“I thought it was going to be a case uh dragging to death, but it wasn’t; it looked to me a heap worse. Number two dragged his man a ways—I reckon till he was plumb helpless—and then he pulled up and rode back to where he laid. The fellow tried to get up, and did get partly on his knees—and number one standing over him, watching.
“What passed I don’t know, not having my hearing magnified like my sight was. I framed it up that number two was getting his past, present and future read out to him—what I’d call a free life reading. The rope was pinning his arms down to his sides, and number two was taking blamed good care there wasn’t any slack, so fast as he tried to get up he was yanked back. From first to last he never had a ghost of a show.
“Then number two reaches back deliberate and draws his gun and commences shooting, and I commences hollering for him to quit it—and me a mile off and can’t do nothing! I tell yuh right now, that was about the worst deal I ever went up against, to set there on that pinnacle and watch murder done in cold blood, and me plumb helpless.

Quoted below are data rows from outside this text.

(** C11: The context switch.  With the processor on the stack of [p], every scheduled task
    resumable, a tick stops [p] with its registers saved in its block and resumes the next
    scheduled task [q]: the processor is on the stack of [q] with the registers [q] was stopped
    with, CR3 holds its directory and the task state segment its kernel stack; no other block,
    no memory, terminal or schedule changes; and the resulting state again satisfies the
    conditions, with [q] running. *)
Theorem scheduler_tick_switches_context {D} `{Machine D} `{LayoutLaws} loc (k : kernel D) p q :
  runs_as k p -> sched_ok k p -> next_task (k_sched k) p = Some q ->
  let k' := scheduler_tick loc k in
  switched k k' p q /\ runs_as k' q /\ sched_ok k' q /\
  (q = p -> k_cpu k' = k_cpu k) /\
  (q <> p -> k_cpu k' = Cpu (esp_reg (pcb_at k (get_pcb q))) (ebp_reg (pcb_at k (get_pcb q)))).
Proof.
  intros Hr Hok Hn. cbn zeta. pose proof Hr as (Hp & Hst & Hpid).
  pose proof (next_task_spec (k_sched k) p Hp) as Hs. rewrite Hn in Hs. destruct Hs as [[Hq Hsq] _].
  assert (Hpq : pid (pcb_at k (get_pcb q)) = q).
  { destruct (Z.eq_dec q p) as [->|]; [done|]. by apply Hok. }
  pose proof (scheduler_tick_spec loc k p q Hr Hn Hq Hpq) as Hsw.
  set (k' := scheduler_tick loc k) in *. clearbody k'. destruct Hsw as [Hcpu Hsv Hot Ht Hc3 Hrest].
  pose proof Hrest as (_ & _ & _ & Hsch & _).
  assert (Hne : forall r, 0 <= r < MAX_PID -> r <> p -> pcb_at k' (get_pcb r) = pcb_at k (get_pcb r)).
  { intros r Hr' Hrp. apply Hot. intros E. apply get_pcb_inj in E; done. }
  split; [done|]. split; [|split; [|split]].
  - split; [done|]. destruct (Z.eq_dec q p) as [->|Hqp].
    + rewrite Hcpu, Hsv. by split.
    + rewrite Hcpu, Hne by done. cbn. split; [|done]. by apply Hok.
  - intros r Hr' Hrq. rewrite Hsch in Hr'. destruct (Z.eq_dec r p) as [->|Hrp].
    + split; rewrite Hsv; done.
    + unfold resumable. rewrite Hne by (done || apply Hr'). by apply Hok.
  - intros ->. rewrite Hcpu, Hsv. cbn. by destruct (k_cpu k).
  - intros Hqp. by rewrite Hcpu, Hne.
Qed.
(* ===== verification/Syscall.v ===== *)
(** * kernel/syscall.c: the system calls

    Local variables whose address is taken, uninitialised pointers and the stale argument of a
    call without arguments are addresses of the caller's stack frame ([frame]).  A call that
    waits takes the interrupts that arrive meanwhile from [env]; [None] means that it is still
    waiting, or that it has jumped through a bad pointer. *)

From S2P Require Import Prelude Mem LibString Console Machine I8259 Rtc Tasks Pcb Fs Paging Termios Kernel Scheduling.

Definition BUFFER_LENGTH : Z := 32.

Definition FD_MIN : Z := 0.

Definition NEGATIVE_1 : Z := 0xFFFF.

Definition VIDEO_MEM_LOC : Z := 0x80000000 - 0x400000 + (0xB8 * 0x1000).

(** Addresses in the stack frame (see the header). *)
Record frame := Frame {
  f_fname : Z;      (* fname[32] of execute *)
  f_fargs : Z;      (* fargs[128] of execute *)
  f_dentry : Z;     (* dentry of execute and of the file functions *)
  f_ldentry : Z;    (* dentry of loader *)
  f_entry : Z;      (* entry_point[4] of loader *)
  f_magic : Z;      (* magic_buf[4] of executable_check *)
  f_stale : Z;      (* what the stack holds where file_open expects its argument *)
  f_rtc_name : Z;   (* the string literal rtc *)
  f_wild_pcb : Z;   (* the uninitialised pcb pointer of file_close *)
  f_wild_term : Z;  (* the terminal that terminal_close's uninitialised pointer hits *)
  f_command : Z     (* command[] of init_shell *)
}.

Record env := Env { e_rtc : list bool; e_keys : list (option (Z * Z * Z * Z)) }.

(** How a call ends: it returns a value, or it leaves for user mode at an entry point. *)
Inductive sys_result (D : Type) :=
  | SRet (r : Z) (k : kernel D)
  | SUser (eip : Z) (k : kernel D).
Arguments SRet {D} r k.
Arguments SUser {D} eip k.

(** ** Fields of a control block *)

Definition set_rtc_fd (p : pcb) (v : Z) : pcb :=
  Pcb (elements p) (parent_pcb p) (child p) (esp_reg p) (ebp_reg p) (pid p) (args p) (vidmap p)
    (Pcb.term p) v (rtc p) (rtc_rate p).

Definition set_rtc_rate (p : pcb) (v : Z) : pcb :=
  Pcb (elements p) (parent_pcb p) (child p) (esp_reg p) (ebp_reg p) (pid p) (args p) (vidmap p)
    (Pcb.term p) (rtc_fd p) (rtc p) v.

Definition set_vidmap (p : pcb) (v : Z) : pcb :=
  Pcb (elements p) (parent_pcb p) (child p) (esp_reg p) (ebp_reg p) (pid p) (args p) v (Pcb.term p)
    (rtc_fd p) (rtc p) (rtc_rate p).

Definition set_child (p : pcb) (v : Z) : pcb :=
  Pcb (elements p) (parent_pcb p) v (esp_reg p) (ebp_reg p) (pid p) (args p) (vidmap p) (Pcb.term p)
    (rtc_fd p) (rtc p) (rtc_rate p).

(** [newPCB->pid], [->esp_reg], [->term], [->parent_pcb]. *)
Definition set_process (p : pcb) (id esp_ term_ parent : Z) : pcb :=
  Pcb (elements p) parent (child p) esp_ (ebp_reg p) id (args p) (vidmap p) term_ (rtc_fd p) (rtc p)
    (rtc_rate p).

Definition set_args (p : pcb) (a : arr) : pcb :=
  Pcb (elements p) (parent_pcb p) (child p) (esp_reg p) (ebp_reg p) (pid p) a (vidmap p) (Pcb.term p)
    (rtc_fd p) (rtc p) (rtc_rate p).

(** Byte [i] from [&p->args[0]]: the array of 100 bytes and the packed fields that follow it. *)
Definition args_store (p : pcb) (i v : Z) : pcb :=
  if i <? 100 then set_args p (args p).[i <- u8 v]
  else if i =? 100 then set_vidmap p (u8 v)
  else if i <? 105 then Pcb (elements p) (parent_pcb p) (child p) (esp_reg p) (ebp_reg p) (pid p) (args p)
    (vidmap p) (s32 (setf (8 * (i - 101)) 8 v (u32 (Pcb.term p)))) (rtc_fd p) (rtc p) (rtc_rate p)
  else if i =? 105 then set_rtc_fd p (u8 v)
  else if i =? 106 then set_rtc p (u8 v)
  else if i <? 111 then set_rtc_rate p (s32 (setf (8 * (i - 107)) 8 v (u32 (rtc_rate p))))
  else p.

Definition args_load (p : pcb) (i : Z) : Z :=
  if i <? 100 then u8 ((args p).[i])
  else if i =? 100 then u8 (vidmap p)
  else if i <? 105 then getf (8 * (i - 101)) 8 (u32 (Pcb.term p))
  else if i =? 105 then u8 (rtc_fd p)
  else if i =? 106 then u8 (rtc p)
  else getf (8 * (i - 107)) 8 (u32 (rtc_rate p)).

(** [strcpy(p->args, src)]. *)
Definition strcpy_args (m : mem) (src : Z) (p : pcb) : pcb :=
  let n := strlen m src in
  args_store (for_ 0 n (fun i p => args_store p i (ld m (src + i))) p) n 0.

(** ** Parsing the command line *)

Inductive parsed :=
  | PEnd (m : mem) (i file_flag fname_length : Z)
  | PFail (m : mem)
  | PLoops.

(** The loop of [syscall_execute]; the branch for a space after the first one is dead code. *)
Fixpoint parse_loop (fuel : nat) (m : mem) (command fname fargs i file_flag fname_length : Z) : parsed :=
  match fuel with
  | O => PLoops
  | S f =>
      let c := ld m (command + i) in
      if c =? 0 then PEnd m i file_flag fname_length
      else if (c =? 32) && (file_flag =? 0) then
        parse_loop f (st m (fname + i) 0) command fname fargs (i + 1) 1 i
      else if file_flag =? 1 then
        parse_loop f (st m (u32 (fargs + u32 (i - fname_length - 1))) c) command fname fargs (i + 1)
          file_flag fname_length
      else if (BUFFER_LENGTH <=? i) && (file_flag =? 0) then PFail m
      else parse_loop f (st m (fname + i) c) command fname fargs (i + 1) file_flag fname_length
  end.

(** The parse and the two terminators; [None] for a command that is rejected. *)
Definition parse_command (m : mem) (command fname fargs : Z) : option (option mem) :=
  match parse_loop (mem_fuel m) m command fname fargs 0 0 0 with
  | PLoops => None
  | PFail _ => Some None
  | PEnd m i file_flag fname_length =>
      let m := st m (u32 (fargs + u32 (i - fname_length - 1))) 0 in
      Some (Some (if file_flag =? 0 then st m (fname + i) 0 else m))
  end.
Lemma benign_set_pcb p k a b : same_proc (pcb_at k a) b -> benign p k (set_pcb k a b).
Proof.
  intros Hs. split; try done. intros r Hr. destruct (Z.eq_dec a (get_pcb r)) as [->|Hne].
  - by rewrite pcb_at_set_eq.
  - by rewrite pcb_at_set_ne.
Qed.

(** A store to an address that is none of the sixteen blocks. *)
Lemma benign_wild p fr k b : wild_elsewhere fr -> benign p k (set_pcb k (f_wild_pcb fr) b).
Proof. intros Hw. split; try done. intros r Hr. rewrite pcb_at_set_ne by (by apply Hw). done. Qed.

Lemma benign_runs p k k' : benign p k k' -> runs_as k p -> runs_as k' p.
Proof.
  intros Hb (Hp & Hs & Hid). split; [done|]. rewrite (bn_cpu _ _ _ Hb). split; [done|].
  destruct (bn_blocks _ _ _ Hb p Hp) as (_ & _ & _ & ->). done.
Qed.
End benign.
#[export] Hint Resolve benign_refl benign_with_mem benign_with_terms benign_with_rtc benign_set_pcb benign_wild : system.

(** The drivers change descriptors only. *)

Lemma file_read_proc f m p fd buf n : same_proc p (file_read f m p fd buf n).1.2.
Proof. unfold file_read. destruct (flags _ =? 0); [done|]. by destruct (read_data _ _ _ _ _ _). Qed.

Lemma dir_read_proc f m p fd buf n d r p' m' : dir_read f m p fd buf n d = Some (r, p', m') -> same_proc p p'.
Proof. unfold dir_read. repeat case_match; intros; simplify_eq; done. Qed.

Lemma file_open_proc f m p fn d : same_proc p (file_open f m p fn d).1.2.
Proof.
  unfold file_open, pcb_open. destruct (read_dentry_by_name _ _ _ _) as [r m']. destruct (negb (r =? 0)); [done|].
  destruct (find_ _ _ _) as [i|]; [|done]. destruct (i =? -1); [done|]. cbn [fst snd].
  by destruct (filetype m' d =? FILE_TYPE), (filetype m' d =? DIRECTORY_TYPE), (filetype m' d =? RTC_TYPE).
Qed.

Lemma pcb_close_proc p fd : same_proc p (pcb_close p fd).2.
Proof. unfold pcb_close. by destruct (_ <=? _). Qed.
#[export] Hint Resolve file_read_proc dir_read_proc file_open_proc pcb_close_proc : system.

Section calls.
Context {D : Type} `{Machine D} `{LayoutLaws}.
Implicit Types k : kernel D.

Lemma read_benign p fr ev fd buf n k r k' : syscall_read fr ev fd buf n k = Some (r, k') -> benign p k k'.
Proof.
  unfold syscall_read. destruct (n =? 0); [intros; simplify_eq; auto with system|].
  destruct (_ || _ || _); [intros; simplify_eq; auto with system|].
  destruct (flags _ =? 0); [intros; simplify_eq; auto with system|].
  destruct (buf =? 0); [intros; simplify_eq; auto with system|].
  destruct (file_operation_jmp_tbl _); try done.
  - destruct (rtc_read _ _) as [[[r1 [fl d]] ?]|]; intros; simplify_eq; auto with system.
  - pose proof (file_read_proc (k_fs k) (k_mem k) (pcb_at k (curr k)) fd buf (u32 n)) as Hp.
    destruct (file_read _ _ _ _ _ _) as [[r1 p1] m1]. intros; simplify_eq.
    eapply benign_trans; [apply benign_with_mem|]. by apply benign_set_pcb.
  - destruct (dir_read _ _ _ _ _ _ _) as [[[r1 p1] m1]|] eqn:E; intros; simplify_eq.
    eapply benign_trans; [apply benign_with_mem|]. apply benign_set_pcb. by eapply dir_read_proc.
  - destruct (terminal_read _ _ _ _ _ _ _) as [[[[r1 m1] t1] ?]|]; intros; simplify_eq.
    eapply benign_trans; [apply benign_with_mem|]. auto with system.
Qed.

Lemma write_benign p fd buf n k r k' : syscall_write fd buf n k = Some (r, k') -> benign p k k'.
Proof.
  unfold syscall_write. destruct (_ || _ || _ || _); [intros; simplify_eq; auto with system|].
  destruct (buf =? 0); [intros; simplify_eq; auto with system|].
  destruct (flags _ =? 0); [intros; simplify_eq; auto with system|].
  set (k1 := if fd =? _ then _ else k).
  assert (H1' : benign p k k1) by (unfold k1; destruct (fd =? _); auto with system; by apply benign_set_pcb).
  clearbody k1. destruct (file_operation_jmp_tbl _); try done.
  - destruct (rtc_write _ _ _ _ _) as [r1 d]. intros; simplify_eq. eapply benign_trans; [exact H1'|auto with system].
  - intros; simplify_eq; done.
  - intros; simplify_eq; done.
  - destruct (terminal_write _ _ _ _ _ _) as [r1 t]. intros; simplify_eq. eapply benign_trans; [exact H1'|auto with system].
Qed.

Lemma open_benign p fr fn k r k' : syscall_open fr fn k = Some (r, k') -> benign p k k'.
Proof.
  unfold syscall_open. destruct (fn =? 0); [intros; simplify_eq; auto with system|].
  pose proof (file_open_proc (k_fs k) (k_mem k) (pcb_at k (curr k)) fn (f_dentry fr)) as Hp.
  destruct (file_open _ _ _ _ _) as [[fd p1] m1]. cbn [fst snd] in Hp.
  set (k1 := set_pcb (with_mem k m1) (curr k) p1).
  assert (B1 : benign p k k1) by (eapply benign_trans; [apply benign_with_mem|by apply benign_set_pcb]).
  clearbody k1. destruct (fd =? -1); [intros; simplify_eq; done|].
  set (k2 := if negb _ then _ else k1).
  assert (B2 : benign p k k2).
  { unfold k2. destruct (negb _); [|done]. eapply benign_trans; [exact B1|]. by apply benign_set_pcb. }
  clearbody k2. destruct (file_operation_jmp_tbl _); try done.
  - destruct (rtc_open _) as [? d]. intros; simplify_eq. eapply benign_trans; [exact B2|auto with system].
  - pose proof (file_open_proc (k_fs k2) (k_mem k2) (pcb_at k2 (curr k)) (f_stale fr) (f_dentry fr)) as Hp2.
    destruct (file_open _ _ _ _ _) as [[? p2] m2]. intros; simplify_eq.
    eapply benign_trans; [exact B2|]. eapply benign_trans; [apply benign_with_mem|]. by apply benign_set_pcb.
  - intros; simplify_eq; done.
  - destruct (terminal_open _ _) as [? t]. intros; simplify_eq. eapply benign_trans; [exact B2|auto with system].
Qed.

Lemma close_benign p fr fd k r k' : wild_elsewhere fr -> syscall_close fr fd k = Some (r, k') -> benign p k k'.
Proof.
  intros Hw. unfold syscall_close. destruct (_ || _); [intros; simplify_eq; auto with system|].
  destruct (flags _ =? 0); [intros; simplify_eq; auto with system|].
  set (k1 := set_pcb k (curr k) _).
  assert (B1 : benign p k k1) by (apply benign_set_pcb, pcb_close_proc).
  clearbody k1. destruct (file_operation_jmp_tbl _); try done.
  - intros; simplify_eq; done.
  - destruct (file_close _ _ _ _) as [r1 p1]. intros; simplify_eq. eapply benign_trans; [exact B1|]. by apply benign_wild.
  - intros; simplify_eq; done.
  - destruct (terminal_close _ _) as [r1 t]. intros; simplify_eq. eapply benign_trans; [exact B1|auto with system].
Qed.

Lemma getargs_benign p buf n k r k' : syscall_getargs buf n k = Some (r, k') -> benign p k k'.
Proof.
  unfold syscall_getargs. destruct (_ || _); [intros; simplify_eq; auto with system|].
  destruct (find_ _ _ _); [|done]. destruct (_ <? _); intros; simplify_eq; auto with system.
Qed.

Lemma vidmap_benign p s k : runs_as k p -> benign p k (syscall_vidmap s k).2.
Proof.
  intros Hr. pose proof (runs_as_curr k p Hr) as Hc. destruct Hr as (Hp & _ & Hid).
  unfold syscall_vidmap. rewrite Hc, Hid. destruct (s =? 0); [auto with system|].
  destruct (u32 s <? _); [auto with system|].
  destruct (paging_map_video p s (k_paging k) (k_mem k)) as [[r pg] m] eqn:E.
  assert (Epg : pg = (paging_map_video p s (k_paging k) (k_mem k)).1.2) by (by rewrite E).
  assert (B1 : benign p k (with_paging (with_mem k m) pg)).
  { split; try done.
    - intros Hpr. cbn [k_paging with_paging]. rewrite Epg. eapply reach_step; [exact Hpr|apply step_map_video].
    - intros _. cbn [k_paging with_paging]. rewrite Epg. unfold paging_map_video.
      rewrite (proj2 (Z.ltb_ge _ _)), (proj2 (Z.leb_gt _ _)) by lia. by apply reload_cr3_inv. }
  destruct (r =? -1); [done|]. cbn [snd]. eapply benign_trans; [exact B1|]. by apply benign_set_pcb.
Qed.
(** What the linkage of an interrupt does around the C function. *)
Lemma interrupt_run g u kb' x k' :
  context_ok u -> has_result g = false -> params g = 0 ->
  (forall rs, effect fr ev screen_loc g rs (x_kb u) (at_handler u) = Some (kb', SRet x k')) ->
  exists s, interrupt fr ev screen_loc after_int [PUSHAL; CALL g; POPAL; IRET] u = Some (Resumes (iret (exec POPAL s))) /\
    x_regs s ESP = ebp (k_cpu k') + ebp_depth /\ user_mode s = false /\ x_ss s = KERNEL_DS /\
    x_k s = k' /\ x_kb s = kb' /\
    (forall a, a < pcb_process (frame_base u) \/ frame_base u <= a ->
       ld (x_ks s) a = ld (x_ks (exec PUSHAL (trap true u))) a).
Proof.
  intros Hc Hres Hpar He. destruct (save_context true u Hc) as (S1 & S2 & S3 & S4 & S5 & S6 & S7 & S8).
  unfold interrupt. cbn [run]. set (t := exec PUSHAL (trap true u)) in *. clearbody t.
  unfold c_call. rewrite S1, S5, S6. fold (at_handler u). rewrite He. cbn [run].
  eexists. split; [reflexivity|]. cbn [x_regs x_ss x_k x_kb x_ks]. split; [done|]. split; [exact S3|]. split; [exact S4|].
  split; [done|]. split; [done|]. intros a Ha. apply leftover_outside. rewrite S1, Hpar. lia.
Qed.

“The first shot wasn’t none fatal, as I could see plainer than was pleasant. Looked to me like he wanted to string out the agony. It was a clear case uh butchery from start to finish; the damnedest, lowest-down act a white man could be guilty of. He empties his six-gun—counting the smoke-puffs—and waits a minute, watching like a cat does a gopher. I was sweating cold, but I kept my eyes glued to them glasses like a man in a nightmare.
“When he makes sure the fellow’s dead, he rides alongside and flips off the rope, with the buckskin snorting and edging off—at the blood-smell, I reckon. While he’s coiling his rope, calm as if he’d just merely roped a yearling, the buckskin gets his head, plants it and turns on the fireworks.
“When that hoss starts in pitching, I come alive and drop the glasses into their case and make a jump for my own hoss. If the Lord lets me come up with that devil, I aim to deal out a case uh justice on my own hook; I was in a right proper humor for doing him like he done the other fellow, and not ask no questions. Looked to me like he had it coming, all right.
“I’d just stuck my toe in the stirrup, when down comes the fog like a wet blanket on everything. I couldn’t see twenty feet—” Andy stopped and reached for a burning twig to relight his cigarette. The Happy Family was breathing hard with the spell of the story.
“Did yuh git him?” Happy Jack asked hoarsely. Andy took a long puff at his cigarette. “Well, I—Holy smoke! what’s the matter with you, Blink?” For Blink was leaning forward, half crouched, like a cat about to pounce, and was glaring fixedly at Andy with lips drawn back in a snarl. The Happy Family looked, then stared.
Blink relaxed, shrugged his shoulders and grinned unmirthfully. He got up, pulled up his chaps with the peculiar, hitching gesture which comes with long practice and grows to be second nature, and stared back defiantly at the wondering faces lighted by the dancing flames. He turned his back coolly upon them and walked away to where his horse stood, took up the reins and stuck his toe in the stirrup, went up and landed in the saddle ready for anything. Then he wheeled the big sorrel so that he faced those at the camp-fire.